Cale: What’s a guilty pleasure on one of your playlists? The most embarrassing one, please.

Bob: God, the most embarrassing one. Oh, boy, there’s got to be embarrassing ones in there. There might be a [crosstalk] song or two. I don’t know. Everybody says it’s embarrassing. They were good. It was good pop music for what it was.

Cale: Yes. It all evokes– to your point, it evokes emotions and puts you in a place, and then when you associate– let’s get into this next part. When you associate that with the brands that are interacting with your stations, it matters.
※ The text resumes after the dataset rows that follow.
Lemma last_split (sep : N) (a b : jsstring) :
  ~ In sep b -> last (split sep (a ++ sep :: b)) [] = b.
Proof.
  intros Hb. induction a as [|c a IH]; cbn [app split].
  - rewrite N.eqb_refl. rewrite (split_without sep b Hb). reflexivity.
  - destruct (N.eqb c sep).
    + pose proof (split_nonempty sep (a ++ sep :: b)) as Hne.
      destruct (split sep (a ++ sep :: b)) as [|x l] eqn:E; [congruence|].
      exact IH.
    + pose proof (split_nonempty sep (a ++ sep :: b)) as Hne.
      destruct (split sep (a ++ sep :: b)) as [|x l] eqn:E; [congruence|].
      destruct l as [|y l]; [|exact IH].
      cbn [last] in IH |- *. 
      (* a single part would not contain the separator *)
      exfalso. clear IH Hne.
      assert (K : forall s, In sep s -> exists x y l, split sep s = x :: y :: l).
      { clear. intros s. induction s as [|d s IHs]; intros Hin; [destruct Hin|].
        cbn [split]. destruct (N.eqb d sep) eqn:Ed.
        - destruct (split sep s) as [|x l] eqn:Es.
          + exfalso. exact (split_nonempty sep s Es).
          + exists [], x, l. reflexivity.
        - destruct Hin as [Hd | Hin]; [apply N.eqb_neq in Ed; congruence|].
          destruct (IHs Hin) as [x [y [l Es]]]. rewrite Es.
          exists (d :: x), y, l. reflexivity. }
      destruct (K (a ++ sep :: b)) as [x' [y' [l' Es]]].
      { apply in_or_app. right. left. reflexivity. }
      rewrite E in Es. discriminate.
Qed.

Lemma hd_split (sep : N) (a b : jsstring) :
  ~ In sep a -> hd [] (split sep (a ++ sep :: b)) = a.
Proof.
  intros Ha. induction a as [|c a IH]; cbn [app split].
  - rewrite N.eqb_refl. reflexivity.
  - destruct (N.eqb c sep) eqn:E.
    + apply N.eqb_eq in E. exfalso. apply Ha. left. exact E.
    + assert (Ha' : ~ In sep a) by (intros Hin; apply Ha; right; exact Hin).
      specialize (IH Ha').
      destruct (split sep (a ++ sep :: b)) as [|x l] eqn:Es.
      * exfalso. exact (split_nonempty sep _ Es).
      * cbn [hd] in IH |- *. rewrite IH. reflexivity.
Qed.

Lemma notIn_check (c : N) (s : jsstring) :
  forallb (fun d => negb (N.eqb c d)) s = true -> ~ In c s.
Proof.
  intros H Hin. rewrite forallb_forall in H. specialize (H _ Hin).
  rewrite N.eqb_refl in H. discriminate.
Qed.
(** Whenever the loop returns, the world is the one after some number of
    bodies, the last of which read the clock at or past the target, all
    the earlier ones before it. *)
Lemma main_loop_trace fuel :
  forall start j w0 it' w',
    initialised N w0 ->
    main_loop lanes clock N T fuel start (Z.of_nat j)
              (after_iterations lanes clock N start j w0) = Done it' w' ->
    exists k,
      (j <= k < j + fuel)%nat
      /\ w' = after_iterations lanes clock N start (S k) w0
      /\ it' = Z.of_nat (S k)
      /\ T <= duration_cast_seconds (clock (reads w0 + k)%nat - start)
      /\ (forall i, (j <= i < k)%nat ->
            duration_cast_seconds (clock (reads w0 + i)%nat - start) < T).
Proof.
  induction fuel as [|fuel IH]; intros start j w0 it' w' Hinit Hrun; [done|].
  rewrite main_loop_body_log in Hrun
    by by apply initialised_after_iterations.
  rewrite reads_after_iterations in Hrun.
  destruct (2 ^ 63 - 1 <=? Z.of_nat j); [done|].
  destruct (Z.leb_spec T
              (duration_cast_seconds (clock (reads w0 + j)%nat - start)))
    as [Hstop|Hgo].
  - exists j. simplify_eq. split_and!; [lia | lia | done | lia | done | lia].
  - replace (Z.of_nat j + 1) with (Z.of_nat (S j)) in Hrun by lia.
    change (iteration_step lanes clock N start (Z.of_nat j)
              (after_iterations lanes clock N start j w0))
      with (after_iterations lanes clock N start (S j) w0) in Hrun.
    apply IH in Hrun as (k & Hk & -> & -> & Hstop & Hlow); [|done].
    exists k. split_and!; [lia | lia | done | done | done |].
    intros i Hi. destruct (decide (i = j)) as [->|Hne]; [done|].
    apply Hlow. lia.
Qed.

(** Whenever the driver returns, its final world is the one of the
    initialisation, some [k + 1] loop bodies and the report. *)
Lemma main_with_trace fuel z w :
  main_with lanes clock N T fuel world0 = Done z w ->
  exists k w1,
    main_init lanes N T world0 = Done tt w1
    /\ (k < fuel)%nat
    /\ T <= elapsed_seconds clock (S k)
    /\ (forall i, (i < k)%nat -> elapsed_seconds clock (S i) < T)
    /\ z = 0
    /\ let w3 := after_iterations lanes clock N (clock 0%nat) (S k)
                    (World (mem w1) 1 (stdout w1) (calls w1)) in
       w = World (mem w3) (S (reads w3))
                 (report_lines N (clock (reads w3) - clock 0%nat)
                               (Z.of_nat (S k)) ++ stdout w3)
                 (calls w3).
Proof.
  unfold main_with.
  destruct (main_init_correct lanes N T world0 ltac:(lia))
    as (w1 & Hinit & Hi1 & Hlog1 & Hr1 & Hc1 & Hout1).
  rewrite bind_eq, Hinit.
  rewrite bind_eq. unfold now at 1. rewrite Hr1. cbn [reads world0].
  set (w2 := World _ _ _ _).
  rewrite bind_eq.
  destruct (main_loop lanes clock N T fuel (clock 0%nat) 0 w2)
    as [it w3| | |] eqn:Hloop; try done.
  change 0 with (Z.of_nat 0) in Hloop.
  change w2 with (after_iterations lanes clock N (clock 0%nat) 0 w2) in Hloop.
  apply main_loop_trace in Hloop as (k & Hk & -> & -> & Hstop & Hlow);
    [|done].
  rewrite (main_report_correct lanes clock N HN Hl1).
  2:{ pose proof (initialised_after_iterations (clock 0%nat) k w2 Hi1)
        as (Hx & Hyo & _).
      cbn [after_iterations]. unfold iteration_step, computed.
      cbn [mem heap]. rewrite !lookup_insert_ne, lookup_insert_eq by done.
      done. }
  intros [= <- <-]. exists k, w1. subst w2. cbn [reads] in *.
  split_and!; [done | lia | done | | done | done].
  intros i Hi. apply Hlow. lia.
Qed.

End DriverTrace.

Lemma progress_values_app l1 l2 :
  progress_values (l1 ++ l2) = progress_values l2 ++ progress_values l1.
Proof. unfold progress_values. by rewrite reverse_app, omap_app. Qed.

Lemma progress_values_line clock start r it :
  progress_values (progress_line clock start r it)
  = if Z.rem it 10 =? 0
    then [(duration_cast_seconds (clock r - start), it)]
    else [].
Proof. unfold progress_line. by destruct (Z.rem it 10 =? 0). Qed.

Lemma progress_after_iterations lanes clock N k w0 :
  reads w0 = 1%nat ->
  progress_values
    (stdout (after_iterations lanes clock N (clock 0%nat) k w0))
  = progress_values (stdout w0)
      ++ ((fun j => (elapsed_seconds clock (Z.to_nat (10 * j)), 10 * j))
            <$> seqZ 1 (Z.of_nat k / 10)).
Proof.
  intros Hr. induction k as [|k IH].
  - cbn [after_iterations]. change (Z.of_nat 0 / 10) with 0.
    by rewrite seqZ_nil, app_nil_r.
  - cbn [after_iterations iteration_step stdout].
    rewrite progress_values_app, progress_values_line, IH,
      reads_after_iterations, Hr.
    rewrite <- app_assoc. f_equal.
    destruct (Z.eqb_spec (Z.rem (Z.of_nat k + 1) 10) 0) as [Hz|Hz];
      rewrite Z.rem_mod_nonneg in Hz by lia.
    + assert (Z.of_nat (S k) / 10 = Z.of_nat k / 10 + 1
              /\ 10 * (Z.of_nat k / 10 + 1) = Z.of_nat k + 1) as [-> H10].
      { Z.to_euclidean_division_equations. lia. }
      rewrite seqZ_app, fmap_app by (try apply Z.div_pos; lia).
      f_equal. rewrite seqZ_cons, seqZ_nil by lia.
      cbn [fmap list_fmap]. unfold elapsed_seconds.
      replace (1 + Z.of_nat k / 10) with (Z.of_nat k / 10 + 1) by lia.
      rewrite H10.
      by replace (Z.to_nat (Z.of_nat k + 1)) with (1 + k)%nat by lia.
    + assert (Z.of_nat (S k) / 10 = Z.of_nat k / 10) as ->.
      { Z.to_euclidean_division_equations. lia. }
      by rewrite app_nil_r.
Qed.

Lemma progress_values_report N ticks it :
  progress_values (report_lines N ticks it) = [].
Proof. reflexivity. Qed.

(** X4. Whenever the driver returns, it returns 0; the elapsed time it
    read after its last kernel call had reached the target, every earlier
    reading of the loop was below the target, and it read the clock once
    per kernel call and twice more (at the start and for the report). *)
Theorem main_stops_at_first_reading (lanes : nat) (clock : nat -> Z)
    (N T : Z) (fuel : nat) (z : Z) (w : world) :
  43 <= N < 2 ^ 24 ->
  (1 <= lanes)%nat -> Z.of_nat lanes < 2 ^ 64 ->
  main_with lanes clock N T fuel world0 = Done z w ->
  z = 0
  /\ T <= elapsed_seconds clock (calls w)
  /\ (forall j, (1 <= j < calls w)%nat -> elapsed_seconds clock j < T)
  /\ reads w = (calls w + 2)%nat.
Proof.
  intros HN Hl1 Hl64 Hmain.
  destruct (main_with_trace lanes clock N T HN Hl1 Hl64 fuel z w Hmain)
    as (k & w1 & Hinit & _ & Hstop & Hlow & -> & ->).
  destruct (main_init_correct lanes N T world0 ltac:(lia))
    as (w1' & Hinit' & _ & _ & _ & Hc1 & _).
  rewrite Hinit in Hinit'. injection Hinit' as <-.
  cbv zeta. cbn [reads calls].
  rewrite calls_after_iterations, reads_after_iterations.
  cbn [reads calls]. rewrite Hc1. cbn [world0 calls].
  split_and!; [done | done | | lia].
  intros j Hj. destruct j as [|j]; [lia|]. apply Hlow. lia.
Qed.
Definition isLocal (a : Runtime.Target) : Prop :=
  match a with
  | Runtime.Local _ => True
  | Runtime.Globals => False
  end.

(** The frame [fr'] comes after [fr]: the class table and [hasReturned] are
    the same, [console.log]'s record and the heap have only grown, no global
    has gone, each frame's [target] is of the same kind, and when that is a
    method's own map the globals are the same. *)
Record Extends (fr fr' : Runtime.Frame) : Prop := mkExtends {
  ext_classes : Runtime.classes (Runtime.rt fr') = Runtime.classes (Runtime.rt fr);
  ext_hasReturned :
    Runtime.hasReturned (Runtime.rt fr') = Runtime.hasReturned (Runtime.rt fr);
  ext_stdout :
    exists more,
      Runtime.stdout (Runtime.rt fr') = Runtime.stdout (Runtime.rt fr) ++ more;
  ext_heap :
    List.length (Runtime.heap (Runtime.rt fr))
    <= List.length (Runtime.heap (Runtime.rt fr'));
  ext_has :
    forall k, JSMap.has (Runtime.globals (Runtime.rt fr)) k = true ->
              JSMap.has (Runtime.globals (Runtime.rt fr')) k = true;
  ext_target : sameKind (Runtime.target fr) (Runtime.target fr');
  ext_globals :
    isLocal (Runtime.target fr) ->
    Runtime.globals (Runtime.rt fr') = Runtime.globals (Runtime.rt fr)
}.

(** Every successful run of [m] ends in a frame that comes after its first. *)
Definition Monotone {A : Type} (m : Runtime.M A) : Prop :=
  forall fr a fr', m fr = Runtime.Ok a fr' -> Extends fr fr'.

End Notions.

(* ================================================================== *)
(** * Properties *)

(* ------------------------------------------------------------------ *)
(** ** Maps *)

Module JSMapFacts.

Import JSMap.

Lemma get_set_same {V : Type} (m : t V) (k : string) (v : V) :
  get (set m k v) k = Some v.
Proof.
  induction m as [|[k' v'] m IH]; simpl.
  - now rewrite String.eqb_refl.
  - destruct (String.eqb k' k) eqn:E; simpl.
    + now rewrite String.eqb_refl.
    + now rewrite E.
Qed.

Lemma get_set_other {V : Type} (m : t V) (k k0 : string) (v : V) :
  k <> k0 -> get (set m k v) k0 = get m k0.
Proof.
  intros Hne.
  induction m as [|[k' v'] m IH]; simpl.
  - destruct (String.eqb k k0) eqn:E; [apply String.eqb_eq in E; contradiction | reflexivity].
  - destruct (String.eqb k' k) eqn:E; simpl.
    + apply String.eqb_eq in E; subst k'.
      destruct (String.eqb k k0) eqn:E0; [apply String.eqb_eq in E0; contradiction | reflexivity].
    + destruct (String.eqb k' k0); [reflexivity | exact IH].
Qed.

Lemma has_set_same {V : Type} (m : t V) (k : string) (v : V) :
  has (set m k v) k = true.
Proof. unfold has. now rewrite get_set_same. Qed.

Lemma has_set {V : Type} (m : t V) (k k0 : string) (v : V) :
  has (set m k v) k0 = String.eqb k k0 || has m k0.
Proof.
  destruct (String.eqb k k0) eqn:E.
  - apply String.eqb_eq in E; subst. now rewrite has_set_same.
  - apply String.eqb_neq in E. unfold has. now rewrite get_set_other.
Qed.

End JSMapFacts.

(* ------------------------------------------------------------------ *)
(** ** The lexer *)

Module LexerFacts.

Import Lexer.

Lemma get_lt (s : string) : forall i c, String.get i s = Some c -> i < String.length s.
Proof.
  induction s as [|a s IH]; intros [|i] c H; simpl in *; try discriminate; try lia.
  apply IH in H. lia.
Qed.

Lemma get_none_succ (s : string) : forall i, String.get i s = None -> String.get (S i) s = None.
Proof.
  induction s as [|a s IH]; intros [|i] H; simpl in *; try discriminate; auto.
Qed.

Lemma scanWhile_ge (p : ascii -> bool) (input : string) :
  forall fuel j, j <= scanWhile p input fuel j.
Proof.
  induction fuel as [|fuel IH]; intros j; simpl; [lia|].
  destruct (String.get j input) as [c|]; [|lia].
  destruct (p c); [|lia].
  specialize (IH (S j)). lia.
Qed.

(** A scan that starts on a character it accepts moves on. *)
Lemma scanWhile_gt (p : ascii -> bool) (input : string) (i : nat) (c : ascii) :
  String.get i input = Some c -> p c = true ->
  i < scanWhile p input (String.length input - i) i.
Proof.
  intros Hget Hp.
  pose proof (get_lt _ _ _ Hget) as Hlt.
  destruct (String.length input - i) as [|f] eqn:E; [lia|].
  simpl. rewrite Hget, Hp.
  pose proof (scanWhile_ge p input f (S i)). lia.
Qed.
(** * bubble_chamber_bpy: the simulation / animation bridge of [render.py]

    A shallow embedding of [src/bubble_chamber_bpy/render.py].

    - Python floats are IEEE-754 binary64 values: [spec_float] with
      [prec = 53] and [emax = 1024], rounded to nearest even by the
      operations of [SpecFloat].
    - The Blender host ([bpy]) is a state record: the scene's current frame,
      the object and material datablocks, the active object, and the trace
      of the calls that wrote to the scene.
    - Python exceptions are the [Raise] outcome of a state monad that keeps
      the state reached when the exception was raised. *)

From Stdlib Require Import ZArith Lia Bool.
From Stdlib Require Import Floats.SpecFloat.
From stdpp Require Import base list strings pretty.

Local Open Scope Z_scope.

(** ** Python exceptions and results *)

Inductive exn : Set :=
| KeyError
| IndexError
| ValueError
| OverflowError
| ZeroDivisionError
| AttributeError
| ReferenceError
| RuntimeError.

(** [Timeout] is not a Python outcome: it marks a [while] loop that was cut
    off by the fuel of its model. *)
Inductive result (A : Type) : Type :=
| Ok (a : A)
| Raise (e : exn)
| Timeout.
Arguments Ok {A} a.
Arguments Raise {A} e.
Arguments Timeout {A}.

Definition result_bind {A B} (r : result A) (k : A -> result B) : result B :=
  match r with
  | Ok a => k a
  | Raise e => Raise e
  | Timeout => Timeout
  end.

(** ** Python floats *)

Module PyFloat.

Definition float := spec_float.
Definition prec : Z := 53.
Definition emax : Z := 1024.

Definition add : float -> float -> float := SFadd prec emax.
Definition mul : float -> float -> float := SFmul prec emax.
Definition sub : float -> float -> float := SFsub prec emax.
Definition div : float -> float -> float := SFdiv prec emax.
Definition valid (x : float) : bool := valid_binary prec emax x.

(** [float(n)] for a Python int. *)
Definition of_int (n : Z) : float := binary_normalize prec emax n 0 false.

(** The literals of [render.py] and of [colorsys]. *)
Definition f0_0 : float := S754_zero false.
Definition f1_0 : float := S754_finite false 4503599627370496 (-52).
Definition f6_0 : float := S754_finite false 6755399441055744 (-50).
Definition f30_0 : float := S754_finite false 8444249301319680 (-48).
Definition f0_7 : float := S754_finite false 6305039478318694 (-53).
Definition f0_5 : float := S754_finite false 4503599627370496 (-53).
Definition f0_25 : float := S754_finite false 4503599627370496 (-54).
Definition f0_01 : float := S754_finite false 5764607523034235 (-59).
Definition f1000_0 : float := S754_finite false 8796093022208000 (-43).
Definition nan : float := S754_nan.
Definition inf : float := S754_infinity false.

Definition is_zero (x : float) : bool :=
  match x with S754_zero _ => true | _ => false end.

Definition is_nan (x : float) : bool :=
  match x with S754_nan => true | _ => false end.

Definition is_finite (x : float) : bool :=
  match x with S754_zero _ | S754_finite _ _ _ => true | _ => false end.

(** [x >= y], [x <= y] and [x == y]: false as soon as one side is NaN. *)
Definition ge (x y : float) : bool := SFleb y x.
Definition le (x y : float) : bool := SFleb x y.
Definition eqb (x y : float) : bool := SFeqb x y.

(** [x / y] on Python floats: a zero divisor raises. *)
Definition truediv (x y : float) : result float :=
  if is_zero y then Raise ZeroDivisionError else Ok (div x y).

(** [int(x)]: truncation toward zero; NaN and the infinities raise. *)
Definition to_int (x : float) : result Z :=
  match x with
  | S754_zero _ => Ok 0
  | S754_finite s m e => Ok (cond_Zopp s (Z.shiftl (Zpos m) e))
  | S754_infinity _ => Raise OverflowError
  | S754_nan => Raise ValueError
  end.

End PyFloat.

Abbreviation float := PyFloat.float.

(** ** [colorsys.hsv_to_rgb] (the Python standard library's conversion) *)

Module Colorsys.
Import PyFloat.

Definition hsv_to_rgb (h s v : float) : result (float * float * float) :=
  if eqb s f0_0 then Ok (v, v, v)
  else
    result_bind (to_int (mul h f6_0)) (fun i =>
    let f := sub (mul h f6_0) (of_int i) in
    let p := mul v (sub f1_0 s) in
    let q := mul v (sub f1_0 (mul s f)) in
    let t := mul v (sub f1_0 (mul s (sub f1_0 f))) in
    let i := i mod 6 in
    if i =? 0 then Ok (v, t, p)
    else if i =? 1 then Ok (q, v, p)
    else if i =? 2 then Ok (p, v, t)
    else if i =? 3 then Ok (p, q, v)
    else if i =? 4 then Ok (t, p, v)
    else Ok (v, p, q)).

End Colorsys.

(** ** Particles and the simulation (of [models.py] and [simulation.py],
    whose fields [render.py] reads and writes) *)

Definition vec3 : Type := float * float * float.

Record Particle : Type := mkParticle {
  position : vec3;
  total_charge : float;
  mass : float;
  is_alive : bool;
  is_dirty : bool
}.

Definition set_is_dirty (b : bool) (p : Particle) : Particle :=
  mkParticle (position p) (total_charge p) (mass p) (is_alive p) b.

Record Simulation : Type := mkSimulation {
  particles : list Particle;
  time_passed : float
}.

(** ** Colours *)

Inductive Color : Type :=
| RGB (r g b : float)
| RGBA (r g b a : float).

Definition hue_of_charge (charge : float) : float :=
  if PyFloat.ge charge PyFloat.f0_0 then PyFloat.f0_0 else PyFloat.f0_7.

Definition color_for_particle (p : Particle) (with_alpha : bool) : result Color :=
  let charge := total_charge p in
  let hue := hue_of_charge charge in
  result_bind (PyFloat.truediv (SFabs charge) (mass p)) (fun saturation =>
  let value := PyFloat.f0_7 in
  result_bind (Colorsys.hsv_to_rgb hue saturation value) (fun rgb =>
  let '(r, g, b) := rgb in
  if with_alpha then
    let alpha := PyFloat.f1_0 in
    Ok (RGBA r g b alpha)
  else Ok (RGB r g b))).

(** ** The state monad of the embedding

    A computation maps a state to an outcome and the state reached; after
    [Raise] the binds that follow are skipped and the state is kept as the
    exception left it. *)

Definition M (S A : Type) : Type := S -> result A * S.

Definition ret {S A} (a : A) : M S A := fun s => (Ok a, s).

Definition bind {S A B} (m : M S A) (k : A -> M S B) : M S B :=
  fun s =>
    match m s with
    | (Ok a, s') => k a s'
    | (Raise e, s') => (Raise e, s')
    | (Timeout, s') => (Timeout, s')
    end.

Definition raise {S A} (e : exn) : M S A := fun s => (Raise e, s).
Definition timeout {S A} : M S A := fun s => (Timeout, s).
Definition gets {S A} (f : S -> A) : M S A := fun s => (Ok (f s), s).
Definition modify {S} (f : S -> S) : M S unit := fun s => (Ok tt, f s).

Definition lift_result {S A} (r : result A) : M S A := fun s => (r, s).

Declare Scope py_scope.
Delimit Scope py_scope with py.
Notation "x <- c ;; k" := (bind c (fun x => k))
  (at level 100, c at next level, k at level 200, right associativity) : py_scope.
Notation "c ;;; k" := (bind c (fun _ => k))
  (at level 100, k at level 200, right associativity) : py_scope.
Local Open Scope py_scope.

(** [for x in xs: body x] *)
Fixpoint for_each {S A} (xs : list A) (body : A -> M S unit) : M S unit :=
  match xs with
  | [] => ret tt
  | x :: xs' => body x ;;; for_each xs' body
  end.

(** ** The Blender host

    What [render.py] reads back from [bpy] is state: the current frame, the
    datablocks by name, the active object, [hide_render], the particle
    systems of an object, the nodes of a material. Every call that writes to
    the scene is also appended to [trace], oldest first. *)

(** Datablocks are referred to by their position in the scene's lists. *)
Abbreviation handle := nat.

Inductive Value : Type :=
| VBool (b : bool)
| VInt (z : Z)
| VFloat (f : float)
| VStr (s : string)
| VVec (v : vec3)
| VColor (c : Color)
| VObject (o : handle).

Inductive DataPath : Set :=
| location        (* "location" *)
| hide_render.    (* "hide_render" *)

Inductive Target : Type :=
| TObject (o : handle)
| TParticleSystem (o : handle) (k : nat)
| TMaterial (m : handle)
| TNode (m : handle) (node : string).

Inductive HostOp : Type :=
| OpFrameSet (frame : Z)
| OpSphereAdd (o : handle) (radius : float) (loc : vec3)
| OpSet (t : Target) (prop : string) (v : Value)
| OpKeyframeInsert (o : handle) (data_path : DataPath) (frame : Z) (v : Value)
| OpMaterialNew (m : handle) (name : string)
| OpNodeRemove (m : handle) (node : string)
| OpNodeNew (m : handle) (node : string) (type : string)
| OpLinkNew (m : handle) (src dst : string)
| OpMaterialAppend (o : handle) (m : handle)
| OpParticleSystemAdd (o : handle).

Record ParticleSystem : Type := mkParticleSystem {
  ps_name : string;
  ps_settings : list (string * Value)   (* assignments, latest first *)
}.

Record Object : Type := mkObject {
  ob_name : string;
  ob_location : vec3;
  ob_hide_render : bool;
  ob_materials : list handle;
  ob_particle_systems : list ParticleSystem
}.

Record Node : Type := mkNode {
  node_name : string;
  node_type : string;
  node_color : option Color
}.

Record Material : Type := mkMaterial {
  mat_name : string;
  mat_use_nodes : bool;
  mat_nodes : list Node;
  mat_links : list (string * string)
}.

Record Host : Type := mkHost {
  frame_current : Z;
  objects : list Object;
  context_object : option handle;
  materials : list Material;
  trace : list HostOp
}.

Definition with_frame_current (f : Z) (h : Host) : Host :=
  mkHost f (objects h) (context_object h) (materials h) (trace h).
Definition with_objects (os : list Object) (h : Host) : Host :=
  mkHost (frame_current h) os (context_object h) (materials h) (trace h).
Definition with_context_object (o : option handle) (h : Host) : Host :=
  mkHost (frame_current h) (objects h) o (materials h) (trace h).
Definition with_materials (ms : list Material) (h : Host) : Host :=
  mkHost (frame_current h) (objects h) (context_object h) ms (trace h).
Definition emit (op : HostOp) (h : Host) : Host :=
  mkHost (frame_current h) (objects h) (context_object h) (materials h)
         (trace h ++ [op]).

Definition with_name (n : string) (o : Object) : Object :=
  mkObject n (ob_location o) (ob_hide_render o) (ob_materials o)
           (ob_particle_systems o).
Definition with_location (v : vec3) (o : Object) : Object :=
  mkObject (ob_name o) v (ob_hide_render o) (ob_materials o)
           (ob_particle_systems o).
Definition with_hide_render (b : bool) (o : Object) : Object :=
  mkObject (ob_name o) (ob_location o) b (ob_materials o)
           (ob_particle_systems o).
Definition with_ob_materials (ms : list handle) (o : Object) : Object :=
  mkObject (ob_name o) (ob_location o) (ob_hide_render o) ms
           (ob_particle_systems o).
Definition with_particle_systems (ps : list ParticleSystem) (o : Object) : Object :=
  mkObject (ob_name o) (ob_location o) (ob_hide_render o) (ob_materials o) ps.

(** Position of the first element that satisfies [f]. *)
Fixpoint find_index {A} (f : A -> bool) (l : list A) : option nat :=
  match l with
  | [] => None
  | x :: l' => if f x then Some O else option_map S (find_index f l')
  end.

Definition named (name : string) (o : Object) : bool :=
  String.eqb (ob_name o) name.

Module Bpy.

Definition HostM (A : Type) : Type := M Host A.

(** A write to a datablock that is no longer there raises. *)
Definition update_object (o : handle) (f : Object -> Object) : HostM unit :=
  fun h =>
    match objects h !! o with
    | Some ob => (Ok tt, with_objects (<[o := f ob]> (objects h)) h)
    | None => (Raise ReferenceError, h)
    end.

Definition read_object {A} (o : handle) (f : Object -> A) : HostM A :=
  fun h =>
    match objects h !! o with
    | Some ob => (Ok (f ob), h)
    | None => (Raise ReferenceError, h)
    end.

Definition update_material (m : handle) (f : Material -> Material) : HostM unit :=
  fun h =>
    match materials h !! m with
    | Some mt => (Ok tt, with_materials (<[m := f mt]> (materials h)) h)
    | None => (Raise ReferenceError, h)
    end.

Definition read_material {A} (m : handle) (f : Material -> A) : HostM A :=
  fun h =>
    match materials h !! m with
    | Some mt => (Ok (f mt), h)
    | None => (Raise ReferenceError, h)
    end.

(** [bpy.context.scene.frame_current] *)
Definition scene_frame_current : HostM Z := gets frame_current.

(** [bpy.context.scene.frame_set(frame)] *)
Definition scene_frame_set (frame : Z) : HostM unit :=
  modify (fun h => emit (OpFrameSet frame) (with_frame_current frame h)).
It not only matters in who the demographic is that would be listening to that type of music, but it also matters that they’re being affiliated with that feeling and that emotion. You know what? I’m just going to get a little off-topic here because one of my favorite things back in the day was being in a promotion meeting and trying to figure out a way to get an advertiser, some sort of engagement or interaction with the station that wasn’t on the air. It was one of my favorite things that I got to do was, “Let’s figure out a way to do something online for them. Let’s figure out a way.”

It drove my whole subsequent career, was that I loved being able to do that creative thing. Like how can we get in front of these people in ways that people aren’t getting in front of people?

Tell me about what are the options and what are you doing nowadays to supply something other than just running a scheduled ad run?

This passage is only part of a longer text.